We are using ZFS in much of our Planetary Computing infrastructure due to its ease of remote replication. Therefore, its performance characteristics when used as a local filesystem are particularly interesting. Some questions that we need to answer about our uses of ZFS are:
- We intend to have an encrypted remote backups in several locations, but only a few of those hosts should have keys and the rest should use raw ZFS send streams.
- Does encryption add a significant overhead when used locally?
- Is replication faster if the source and target are both encrypted vs a raw send?
- We would typically have a snapshot schedule, such as hourly snapshots with a retention of 48 hours, daily snapshots with a retention of 14 days, and weekly snapshots with a retention of 8 weeks. As these snapshots build up over time, is there a performance degradation?
- Should we minimise the number of snapshots held locally, as this would allow faster purging of deleted files?

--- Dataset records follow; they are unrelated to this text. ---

(** Nil-safe accessors of nested messages. *)
Definition GetSourceAppID (r : option TaskRouter) : string :=
  match r with Some x => SourceAppID x | None => "" end.
Definition GetTargetAppID (r : option TaskRouter) : string :=
  match r with Some x => default "" (TargetAppID x) | None => "" end.
Definition GetTargetAppNamespace (r : option TaskRouter) : string :=
  match r with Some x => default "" (TargetAppNamespace x) | None => "" end.

(** [es.GetWorkflowInstance().GetExecutionId()] on a possibly nil event. *)
Definition startExecutionId (es : option ExecutionStartedEvent) : option string :=
  (es ≫= es_WorkflowInstance) ≫= wi_ExecutionId.

(** ** Workflow actions (orchestrator_actions.pb.go) *)

Record ScheduleTaskAction := mkScheduleTaskAction {
  sa_Name : string;
  sa_Version : option string;
  sa_Input : option string;
  sa_TaskExecutionId : string;
  sa_HistoryPropagationScope : option HistoryPropagationScope
}.

Record CreateChildWorkflowAction := mkCreateChildWorkflowAction {
  ca_InstanceId : string;
  ca_Name : string;
  ca_Version : option string;
  ca_Input : option string;
  ca_HistoryPropagationScope : option HistoryPropagationScope;
  ca_RetryParentInstanceInfo : option RetryParentInstanceInfo
}.

Record CreateDetachedWorkflowAction := mkCreateDetachedWorkflowAction {
  da_InstanceId : string;
  da_Name : string;
  da_Version : option string;
  da_Input : option string;
  da_ScheduledStartTimestamp : option Z;
  da_ExecutionId : option string;
  da_Tags : gmap string string;
  da_ParentTraceContext : option TraceContext
}.

Record CreateTimerAction := mkCreateTimerAction {
  ta_FireAt : option Z;
  ta_Name : option string;
  ta_Origin : option TimerOrigin
}.

Record SendEventAction := mkSendEventAction {
  se_Instance : option WorkflowInstance;
  se_Name : string;
  se_Data : option string
}.

Record CompleteWorkflowAction := mkCompleteWorkflowAction {
  co_WorkflowStatus : OrchestrationStatus;
  co_Result : option string;
  co_Details : option string;
  co_NewVersion : option string;
  co_CarryoverEvents : list HistoryEvent;
  co_FailureDetails : option TaskFailureDetails
}.

Record TerminateWorkflowAction := mkTerminateWorkflowAction {
  tw_InstanceId : string;
  tw_Reason : option string;
  tw_Recurse : bool
}.

Inductive WorkflowActionType :=
| WorkflowAction_ScheduleTask (x : ScheduleTaskAction)
| WorkflowAction_CreateChildWorkflow (x : CreateChildWorkflowAction)
| WorkflowAction_CreateTimer (x : CreateTimerAction)
| WorkflowAction_SendEvent (x : SendEventAction)
| WorkflowAction_CompleteWorkflow (x : CompleteWorkflowAction)
| WorkflowAction_TerminateWorkflow (x : TerminateWorkflowAction)
| WorkflowAction_WorkflowVersionNotAvailable
| WorkflowAction_CreateDetachedWorkflow (x : CreateDetachedWorkflowAction).

Record WorkflowAction := mkWorkflowAction {
  wa_Id : Z;
  wa_Type : option WorkflowActionType;
  wa_Router : option TaskRouter
}.

Definition GetCompleteWorkflow (a : WorkflowAction) : option CompleteWorkflowAction :=
  match wa_Type a with Some (WorkflowAction_CompleteWorkflow x) => Some x | _ => None end.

- How does ZFS send/receive compare to a peer-to-peer backup solution like Borg Backup, given that it gives a free choice of source and target backup file system and supports encryption?
- ZFS should have the advantage of knowing which blocks have changed between two backups, but potentially, this adds an overhead to day-to-day use.
- On the other hand, ZFS replicants can be brought online much more quickly, whereas Borg backup files need to be reconstructed into a usable filesystem.